- [What is needed]:
A verbatim reproduction of the lines below, from the line containing "(** ** controlFilter *)" through the line containing "drops at least one byte of [data]. *)", both ends included, is the whole required output.

- [Source information]:
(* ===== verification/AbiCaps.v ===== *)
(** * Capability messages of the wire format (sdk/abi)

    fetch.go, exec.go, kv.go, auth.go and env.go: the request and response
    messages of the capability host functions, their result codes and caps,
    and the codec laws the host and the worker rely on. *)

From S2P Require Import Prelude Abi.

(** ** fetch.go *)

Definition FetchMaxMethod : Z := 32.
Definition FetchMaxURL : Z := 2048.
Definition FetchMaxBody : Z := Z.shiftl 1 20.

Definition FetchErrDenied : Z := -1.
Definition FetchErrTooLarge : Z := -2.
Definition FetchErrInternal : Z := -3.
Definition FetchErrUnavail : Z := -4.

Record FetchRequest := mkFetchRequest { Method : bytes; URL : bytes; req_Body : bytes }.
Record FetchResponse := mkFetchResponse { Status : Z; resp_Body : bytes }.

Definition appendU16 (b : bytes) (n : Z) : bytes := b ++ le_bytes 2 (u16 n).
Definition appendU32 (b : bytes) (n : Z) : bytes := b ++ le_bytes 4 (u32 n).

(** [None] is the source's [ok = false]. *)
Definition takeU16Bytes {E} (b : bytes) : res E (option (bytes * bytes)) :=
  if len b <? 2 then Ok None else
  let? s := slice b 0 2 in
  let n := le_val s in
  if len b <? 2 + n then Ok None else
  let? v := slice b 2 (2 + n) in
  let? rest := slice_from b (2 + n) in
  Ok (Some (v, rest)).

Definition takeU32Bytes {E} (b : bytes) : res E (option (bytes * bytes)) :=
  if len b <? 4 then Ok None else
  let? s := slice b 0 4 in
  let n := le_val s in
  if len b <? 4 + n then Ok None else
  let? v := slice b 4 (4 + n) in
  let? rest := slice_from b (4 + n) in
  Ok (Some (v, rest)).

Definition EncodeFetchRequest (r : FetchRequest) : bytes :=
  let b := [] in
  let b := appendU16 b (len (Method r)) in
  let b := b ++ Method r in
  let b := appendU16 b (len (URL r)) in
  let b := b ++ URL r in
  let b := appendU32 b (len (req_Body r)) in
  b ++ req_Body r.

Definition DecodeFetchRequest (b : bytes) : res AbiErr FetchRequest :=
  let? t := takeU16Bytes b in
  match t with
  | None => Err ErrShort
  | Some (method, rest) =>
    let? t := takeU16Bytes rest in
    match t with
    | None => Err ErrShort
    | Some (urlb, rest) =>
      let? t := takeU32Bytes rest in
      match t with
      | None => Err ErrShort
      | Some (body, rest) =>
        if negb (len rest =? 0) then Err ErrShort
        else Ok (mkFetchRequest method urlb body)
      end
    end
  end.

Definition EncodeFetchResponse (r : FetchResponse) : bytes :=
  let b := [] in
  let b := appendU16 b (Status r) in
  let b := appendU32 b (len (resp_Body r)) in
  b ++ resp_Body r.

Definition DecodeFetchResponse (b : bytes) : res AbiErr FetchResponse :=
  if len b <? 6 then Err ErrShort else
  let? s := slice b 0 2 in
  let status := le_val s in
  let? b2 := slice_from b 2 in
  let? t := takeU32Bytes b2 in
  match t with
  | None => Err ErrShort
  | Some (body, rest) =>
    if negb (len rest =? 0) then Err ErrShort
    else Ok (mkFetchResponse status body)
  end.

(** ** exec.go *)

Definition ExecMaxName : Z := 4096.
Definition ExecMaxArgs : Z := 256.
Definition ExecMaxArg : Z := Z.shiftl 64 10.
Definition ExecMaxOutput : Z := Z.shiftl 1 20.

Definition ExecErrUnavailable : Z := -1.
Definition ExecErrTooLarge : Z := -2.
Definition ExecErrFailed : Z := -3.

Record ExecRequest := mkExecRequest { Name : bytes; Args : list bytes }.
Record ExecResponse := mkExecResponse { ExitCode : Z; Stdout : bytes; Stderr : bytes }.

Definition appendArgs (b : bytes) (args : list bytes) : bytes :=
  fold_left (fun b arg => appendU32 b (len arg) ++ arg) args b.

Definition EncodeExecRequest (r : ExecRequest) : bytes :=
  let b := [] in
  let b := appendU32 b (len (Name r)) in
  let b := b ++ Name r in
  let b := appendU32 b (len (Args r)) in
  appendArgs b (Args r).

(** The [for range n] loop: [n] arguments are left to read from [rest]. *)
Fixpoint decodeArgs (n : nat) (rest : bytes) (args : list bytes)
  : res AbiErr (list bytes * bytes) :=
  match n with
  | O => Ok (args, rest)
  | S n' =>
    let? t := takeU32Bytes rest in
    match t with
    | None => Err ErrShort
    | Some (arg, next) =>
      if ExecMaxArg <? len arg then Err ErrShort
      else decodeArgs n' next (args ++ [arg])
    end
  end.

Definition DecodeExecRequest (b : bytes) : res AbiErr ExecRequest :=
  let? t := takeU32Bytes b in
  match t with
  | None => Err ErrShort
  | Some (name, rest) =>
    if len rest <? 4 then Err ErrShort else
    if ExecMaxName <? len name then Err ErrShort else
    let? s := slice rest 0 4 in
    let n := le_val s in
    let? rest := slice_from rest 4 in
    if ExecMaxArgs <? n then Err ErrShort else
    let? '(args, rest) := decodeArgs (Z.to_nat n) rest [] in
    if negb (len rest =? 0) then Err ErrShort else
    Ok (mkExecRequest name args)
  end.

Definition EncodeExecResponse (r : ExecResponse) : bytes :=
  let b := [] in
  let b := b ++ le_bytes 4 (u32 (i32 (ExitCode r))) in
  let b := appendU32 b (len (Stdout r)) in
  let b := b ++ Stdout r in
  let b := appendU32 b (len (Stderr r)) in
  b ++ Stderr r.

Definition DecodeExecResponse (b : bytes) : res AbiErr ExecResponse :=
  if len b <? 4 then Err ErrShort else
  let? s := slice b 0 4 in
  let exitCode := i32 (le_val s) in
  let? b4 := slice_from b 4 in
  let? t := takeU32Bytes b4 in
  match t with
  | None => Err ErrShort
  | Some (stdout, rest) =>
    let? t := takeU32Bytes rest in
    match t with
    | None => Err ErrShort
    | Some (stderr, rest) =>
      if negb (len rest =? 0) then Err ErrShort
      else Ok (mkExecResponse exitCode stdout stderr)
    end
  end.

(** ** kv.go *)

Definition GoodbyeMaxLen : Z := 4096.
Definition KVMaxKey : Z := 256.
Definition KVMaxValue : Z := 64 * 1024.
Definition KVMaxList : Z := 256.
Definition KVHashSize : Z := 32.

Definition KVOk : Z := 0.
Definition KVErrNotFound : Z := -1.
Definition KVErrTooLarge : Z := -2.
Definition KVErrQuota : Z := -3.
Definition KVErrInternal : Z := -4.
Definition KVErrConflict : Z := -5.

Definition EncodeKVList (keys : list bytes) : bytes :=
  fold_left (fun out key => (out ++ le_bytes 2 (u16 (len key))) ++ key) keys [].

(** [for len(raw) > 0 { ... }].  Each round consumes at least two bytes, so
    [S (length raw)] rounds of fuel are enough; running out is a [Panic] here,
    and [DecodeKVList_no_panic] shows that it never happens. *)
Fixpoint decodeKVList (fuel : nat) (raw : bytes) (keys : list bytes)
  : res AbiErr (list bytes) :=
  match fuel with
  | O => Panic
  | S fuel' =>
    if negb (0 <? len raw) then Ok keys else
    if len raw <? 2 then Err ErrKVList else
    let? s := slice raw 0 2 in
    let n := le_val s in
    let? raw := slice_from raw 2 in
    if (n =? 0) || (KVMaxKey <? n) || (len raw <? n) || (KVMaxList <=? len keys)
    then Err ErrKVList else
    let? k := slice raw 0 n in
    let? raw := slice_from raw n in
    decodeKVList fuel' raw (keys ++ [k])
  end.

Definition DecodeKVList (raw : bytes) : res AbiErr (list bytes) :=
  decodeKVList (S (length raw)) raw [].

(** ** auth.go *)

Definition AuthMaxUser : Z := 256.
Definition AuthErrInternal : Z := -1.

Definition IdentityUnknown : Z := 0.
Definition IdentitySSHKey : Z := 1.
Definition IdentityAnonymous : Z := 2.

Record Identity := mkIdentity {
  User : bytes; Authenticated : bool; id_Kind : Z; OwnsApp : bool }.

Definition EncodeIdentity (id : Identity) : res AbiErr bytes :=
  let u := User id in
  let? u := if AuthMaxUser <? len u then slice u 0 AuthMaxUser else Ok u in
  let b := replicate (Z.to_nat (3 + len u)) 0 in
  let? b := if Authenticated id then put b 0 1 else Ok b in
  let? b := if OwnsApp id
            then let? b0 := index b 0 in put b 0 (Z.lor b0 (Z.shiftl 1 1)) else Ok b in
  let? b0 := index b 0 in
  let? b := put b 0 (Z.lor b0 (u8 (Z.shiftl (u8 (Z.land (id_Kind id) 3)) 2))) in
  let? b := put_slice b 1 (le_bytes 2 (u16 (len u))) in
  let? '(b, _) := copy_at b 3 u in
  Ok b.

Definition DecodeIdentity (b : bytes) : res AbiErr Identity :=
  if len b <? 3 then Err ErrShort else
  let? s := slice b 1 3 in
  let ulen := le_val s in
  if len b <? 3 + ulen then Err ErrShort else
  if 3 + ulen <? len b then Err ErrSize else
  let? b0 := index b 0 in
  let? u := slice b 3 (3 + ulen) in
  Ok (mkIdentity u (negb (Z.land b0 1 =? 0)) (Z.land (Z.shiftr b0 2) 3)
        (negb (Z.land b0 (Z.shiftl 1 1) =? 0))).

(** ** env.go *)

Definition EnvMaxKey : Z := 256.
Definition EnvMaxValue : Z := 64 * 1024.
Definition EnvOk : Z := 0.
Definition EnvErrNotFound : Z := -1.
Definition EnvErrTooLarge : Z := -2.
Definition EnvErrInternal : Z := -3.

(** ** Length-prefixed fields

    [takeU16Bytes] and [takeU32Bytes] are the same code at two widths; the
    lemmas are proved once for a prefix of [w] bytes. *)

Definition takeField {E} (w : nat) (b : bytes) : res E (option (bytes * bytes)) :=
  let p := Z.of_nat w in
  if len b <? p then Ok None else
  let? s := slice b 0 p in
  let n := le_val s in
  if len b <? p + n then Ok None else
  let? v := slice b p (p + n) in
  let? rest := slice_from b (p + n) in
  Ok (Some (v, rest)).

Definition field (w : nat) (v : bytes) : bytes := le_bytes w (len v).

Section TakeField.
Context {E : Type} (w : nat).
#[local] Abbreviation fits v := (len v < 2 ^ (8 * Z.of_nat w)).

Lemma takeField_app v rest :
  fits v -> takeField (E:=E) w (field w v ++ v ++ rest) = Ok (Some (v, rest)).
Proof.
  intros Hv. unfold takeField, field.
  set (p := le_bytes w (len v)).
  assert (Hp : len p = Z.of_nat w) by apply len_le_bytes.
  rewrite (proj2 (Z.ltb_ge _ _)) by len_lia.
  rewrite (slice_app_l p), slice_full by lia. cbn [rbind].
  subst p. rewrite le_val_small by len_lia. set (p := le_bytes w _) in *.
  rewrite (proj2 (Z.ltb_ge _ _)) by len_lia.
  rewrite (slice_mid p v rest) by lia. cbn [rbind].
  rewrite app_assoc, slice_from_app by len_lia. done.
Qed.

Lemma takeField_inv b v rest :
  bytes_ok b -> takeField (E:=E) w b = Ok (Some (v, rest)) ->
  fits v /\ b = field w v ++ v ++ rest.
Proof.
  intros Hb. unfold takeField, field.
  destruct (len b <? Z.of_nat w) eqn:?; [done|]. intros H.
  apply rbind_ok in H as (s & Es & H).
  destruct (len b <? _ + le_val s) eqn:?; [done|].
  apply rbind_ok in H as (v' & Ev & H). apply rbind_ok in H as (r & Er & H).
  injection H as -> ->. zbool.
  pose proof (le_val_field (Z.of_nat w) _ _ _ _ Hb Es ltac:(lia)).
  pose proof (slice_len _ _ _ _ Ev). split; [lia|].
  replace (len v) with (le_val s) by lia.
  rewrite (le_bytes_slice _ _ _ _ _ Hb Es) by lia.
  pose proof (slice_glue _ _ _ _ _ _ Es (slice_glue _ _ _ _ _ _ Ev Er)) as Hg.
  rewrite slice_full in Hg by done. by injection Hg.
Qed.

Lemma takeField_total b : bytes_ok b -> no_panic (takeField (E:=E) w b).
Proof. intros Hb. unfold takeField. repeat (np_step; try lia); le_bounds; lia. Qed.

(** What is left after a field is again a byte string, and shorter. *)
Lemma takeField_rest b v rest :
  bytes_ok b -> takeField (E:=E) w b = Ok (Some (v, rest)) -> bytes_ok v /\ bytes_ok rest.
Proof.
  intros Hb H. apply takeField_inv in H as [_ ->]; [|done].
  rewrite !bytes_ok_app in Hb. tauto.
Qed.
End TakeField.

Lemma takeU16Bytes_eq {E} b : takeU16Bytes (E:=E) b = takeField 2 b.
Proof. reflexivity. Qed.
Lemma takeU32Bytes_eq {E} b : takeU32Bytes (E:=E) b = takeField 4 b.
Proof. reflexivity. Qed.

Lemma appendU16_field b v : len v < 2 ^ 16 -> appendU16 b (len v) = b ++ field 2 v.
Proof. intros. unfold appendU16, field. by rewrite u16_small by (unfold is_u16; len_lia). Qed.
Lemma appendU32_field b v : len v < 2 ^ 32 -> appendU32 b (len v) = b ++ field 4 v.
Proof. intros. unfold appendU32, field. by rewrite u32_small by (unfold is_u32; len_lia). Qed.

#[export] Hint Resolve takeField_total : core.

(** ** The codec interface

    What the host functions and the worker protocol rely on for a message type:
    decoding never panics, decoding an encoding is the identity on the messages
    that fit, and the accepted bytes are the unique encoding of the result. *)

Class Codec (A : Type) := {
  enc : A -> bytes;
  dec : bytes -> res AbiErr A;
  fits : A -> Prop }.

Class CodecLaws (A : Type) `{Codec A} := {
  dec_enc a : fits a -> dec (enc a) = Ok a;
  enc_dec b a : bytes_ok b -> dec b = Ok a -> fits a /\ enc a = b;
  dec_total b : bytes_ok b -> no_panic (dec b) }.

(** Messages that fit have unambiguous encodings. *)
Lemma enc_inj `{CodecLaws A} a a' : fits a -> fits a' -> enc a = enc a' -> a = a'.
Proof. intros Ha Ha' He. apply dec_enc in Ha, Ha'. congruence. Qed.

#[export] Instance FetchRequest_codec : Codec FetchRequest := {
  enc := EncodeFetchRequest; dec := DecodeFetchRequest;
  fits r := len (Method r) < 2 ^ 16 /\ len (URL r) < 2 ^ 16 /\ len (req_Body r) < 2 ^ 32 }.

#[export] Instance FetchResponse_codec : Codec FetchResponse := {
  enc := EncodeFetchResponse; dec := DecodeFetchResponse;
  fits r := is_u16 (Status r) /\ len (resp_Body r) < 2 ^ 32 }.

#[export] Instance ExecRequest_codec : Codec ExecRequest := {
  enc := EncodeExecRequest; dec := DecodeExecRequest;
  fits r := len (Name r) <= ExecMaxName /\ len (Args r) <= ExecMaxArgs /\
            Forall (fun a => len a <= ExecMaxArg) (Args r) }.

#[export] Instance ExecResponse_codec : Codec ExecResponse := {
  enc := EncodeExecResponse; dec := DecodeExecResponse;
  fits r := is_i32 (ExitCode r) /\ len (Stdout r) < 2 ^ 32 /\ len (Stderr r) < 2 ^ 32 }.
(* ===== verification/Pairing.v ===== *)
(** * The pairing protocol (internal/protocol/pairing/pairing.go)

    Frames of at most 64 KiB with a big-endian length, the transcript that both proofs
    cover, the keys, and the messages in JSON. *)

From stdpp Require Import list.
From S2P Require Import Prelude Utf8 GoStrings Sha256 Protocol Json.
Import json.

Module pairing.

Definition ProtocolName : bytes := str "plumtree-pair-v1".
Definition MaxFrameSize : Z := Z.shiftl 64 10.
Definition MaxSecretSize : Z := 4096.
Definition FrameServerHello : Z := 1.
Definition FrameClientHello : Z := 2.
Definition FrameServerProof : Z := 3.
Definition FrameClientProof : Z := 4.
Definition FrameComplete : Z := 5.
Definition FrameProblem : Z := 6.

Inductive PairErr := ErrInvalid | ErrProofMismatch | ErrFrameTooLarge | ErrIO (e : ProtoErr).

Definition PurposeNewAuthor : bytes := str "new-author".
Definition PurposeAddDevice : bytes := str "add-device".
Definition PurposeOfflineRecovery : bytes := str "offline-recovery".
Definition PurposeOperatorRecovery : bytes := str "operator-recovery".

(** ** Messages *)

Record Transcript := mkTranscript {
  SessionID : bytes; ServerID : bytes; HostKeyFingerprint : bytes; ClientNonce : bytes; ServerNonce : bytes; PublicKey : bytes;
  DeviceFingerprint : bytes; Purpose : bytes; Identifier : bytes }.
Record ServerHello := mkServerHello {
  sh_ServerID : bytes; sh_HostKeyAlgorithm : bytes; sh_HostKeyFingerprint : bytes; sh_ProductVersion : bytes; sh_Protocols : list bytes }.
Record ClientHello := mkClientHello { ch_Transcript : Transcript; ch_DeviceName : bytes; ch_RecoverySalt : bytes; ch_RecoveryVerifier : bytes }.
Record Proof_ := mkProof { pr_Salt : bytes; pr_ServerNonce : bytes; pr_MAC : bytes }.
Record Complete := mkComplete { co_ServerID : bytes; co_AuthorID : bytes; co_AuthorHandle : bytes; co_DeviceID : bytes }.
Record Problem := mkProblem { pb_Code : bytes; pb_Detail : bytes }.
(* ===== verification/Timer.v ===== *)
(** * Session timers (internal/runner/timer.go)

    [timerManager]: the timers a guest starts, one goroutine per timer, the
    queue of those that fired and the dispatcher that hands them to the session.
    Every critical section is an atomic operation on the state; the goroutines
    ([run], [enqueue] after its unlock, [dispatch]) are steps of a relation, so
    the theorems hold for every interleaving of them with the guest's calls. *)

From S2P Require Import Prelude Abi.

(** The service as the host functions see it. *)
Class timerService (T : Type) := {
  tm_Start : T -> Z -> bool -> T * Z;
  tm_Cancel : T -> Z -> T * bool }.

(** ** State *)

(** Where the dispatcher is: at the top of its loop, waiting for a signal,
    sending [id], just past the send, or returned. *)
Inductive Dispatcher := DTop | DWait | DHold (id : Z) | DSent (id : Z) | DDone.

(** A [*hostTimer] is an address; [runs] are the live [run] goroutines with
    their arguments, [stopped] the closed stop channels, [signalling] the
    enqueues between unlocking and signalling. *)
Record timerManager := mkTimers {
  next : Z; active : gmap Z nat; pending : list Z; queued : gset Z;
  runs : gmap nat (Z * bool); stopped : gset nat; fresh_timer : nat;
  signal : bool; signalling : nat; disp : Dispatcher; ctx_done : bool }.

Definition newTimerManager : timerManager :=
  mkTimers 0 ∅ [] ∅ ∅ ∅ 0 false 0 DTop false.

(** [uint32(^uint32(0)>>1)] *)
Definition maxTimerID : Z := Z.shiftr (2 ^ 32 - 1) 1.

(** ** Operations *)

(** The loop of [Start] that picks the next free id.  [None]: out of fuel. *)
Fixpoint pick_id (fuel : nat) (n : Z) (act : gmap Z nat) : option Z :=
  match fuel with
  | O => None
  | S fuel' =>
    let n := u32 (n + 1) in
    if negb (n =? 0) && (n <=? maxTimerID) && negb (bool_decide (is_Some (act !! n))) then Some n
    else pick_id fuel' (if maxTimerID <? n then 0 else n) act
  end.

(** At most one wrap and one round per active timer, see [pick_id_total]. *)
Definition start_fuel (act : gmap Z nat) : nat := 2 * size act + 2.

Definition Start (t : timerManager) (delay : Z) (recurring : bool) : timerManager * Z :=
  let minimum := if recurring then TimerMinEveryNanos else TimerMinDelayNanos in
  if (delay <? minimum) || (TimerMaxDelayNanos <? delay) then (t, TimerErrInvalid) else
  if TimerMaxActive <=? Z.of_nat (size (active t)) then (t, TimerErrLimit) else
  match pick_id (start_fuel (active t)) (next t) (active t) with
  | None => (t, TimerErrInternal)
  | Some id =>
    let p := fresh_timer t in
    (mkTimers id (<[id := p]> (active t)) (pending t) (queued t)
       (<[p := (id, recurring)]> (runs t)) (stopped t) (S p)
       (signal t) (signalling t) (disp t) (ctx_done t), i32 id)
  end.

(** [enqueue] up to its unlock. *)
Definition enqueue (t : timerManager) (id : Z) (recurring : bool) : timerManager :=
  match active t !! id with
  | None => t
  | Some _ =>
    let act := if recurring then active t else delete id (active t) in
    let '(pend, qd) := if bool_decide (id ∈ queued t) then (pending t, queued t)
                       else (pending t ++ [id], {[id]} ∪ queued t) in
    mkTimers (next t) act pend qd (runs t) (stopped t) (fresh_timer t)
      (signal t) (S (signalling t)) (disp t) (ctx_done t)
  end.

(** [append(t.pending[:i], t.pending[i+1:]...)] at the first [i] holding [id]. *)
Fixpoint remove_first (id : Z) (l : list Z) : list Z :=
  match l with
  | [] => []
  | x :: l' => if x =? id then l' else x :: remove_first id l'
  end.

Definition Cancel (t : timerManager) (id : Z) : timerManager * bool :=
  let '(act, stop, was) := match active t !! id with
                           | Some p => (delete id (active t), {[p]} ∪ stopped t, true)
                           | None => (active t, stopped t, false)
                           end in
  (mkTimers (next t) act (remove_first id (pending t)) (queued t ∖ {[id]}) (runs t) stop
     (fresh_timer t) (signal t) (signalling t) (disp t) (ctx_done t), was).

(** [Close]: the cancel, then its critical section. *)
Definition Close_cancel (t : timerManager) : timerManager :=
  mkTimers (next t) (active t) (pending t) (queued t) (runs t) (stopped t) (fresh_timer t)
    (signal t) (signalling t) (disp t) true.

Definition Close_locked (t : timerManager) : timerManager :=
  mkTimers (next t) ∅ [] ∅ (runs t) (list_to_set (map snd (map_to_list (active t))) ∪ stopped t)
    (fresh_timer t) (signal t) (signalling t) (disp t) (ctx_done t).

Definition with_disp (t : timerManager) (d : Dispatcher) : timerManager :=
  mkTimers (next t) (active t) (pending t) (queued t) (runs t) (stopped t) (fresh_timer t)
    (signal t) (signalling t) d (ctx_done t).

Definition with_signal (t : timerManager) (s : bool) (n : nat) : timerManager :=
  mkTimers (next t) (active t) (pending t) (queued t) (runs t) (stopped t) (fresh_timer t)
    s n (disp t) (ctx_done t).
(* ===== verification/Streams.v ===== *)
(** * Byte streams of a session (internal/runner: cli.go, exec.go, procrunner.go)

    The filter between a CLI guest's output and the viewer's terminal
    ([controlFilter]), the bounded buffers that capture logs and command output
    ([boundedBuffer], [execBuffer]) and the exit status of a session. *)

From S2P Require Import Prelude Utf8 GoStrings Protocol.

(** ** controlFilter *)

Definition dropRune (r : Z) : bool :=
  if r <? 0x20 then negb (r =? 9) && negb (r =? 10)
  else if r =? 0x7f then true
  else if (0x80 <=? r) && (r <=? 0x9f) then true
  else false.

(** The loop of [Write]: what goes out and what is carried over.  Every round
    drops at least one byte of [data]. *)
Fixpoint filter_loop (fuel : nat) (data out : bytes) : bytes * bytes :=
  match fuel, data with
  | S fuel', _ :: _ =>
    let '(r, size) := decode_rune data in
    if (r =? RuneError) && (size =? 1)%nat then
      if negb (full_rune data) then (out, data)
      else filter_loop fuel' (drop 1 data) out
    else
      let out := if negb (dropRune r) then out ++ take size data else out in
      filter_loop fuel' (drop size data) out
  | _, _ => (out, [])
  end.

- [Solution for this task]:
(** ** controlFilter *)

Definition dropRune (r : Z) : bool :=
  if r <? 0x20 then negb (r =? 9) && negb (r =? 10)
  else if r =? 0x7f then true
  else if (0x80 <=? r) && (r <=? 0x9f) then true
  else false.

(** The loop of [Write]: what goes out and what is carried over.  Every round
    drops at least one byte of [data]. *)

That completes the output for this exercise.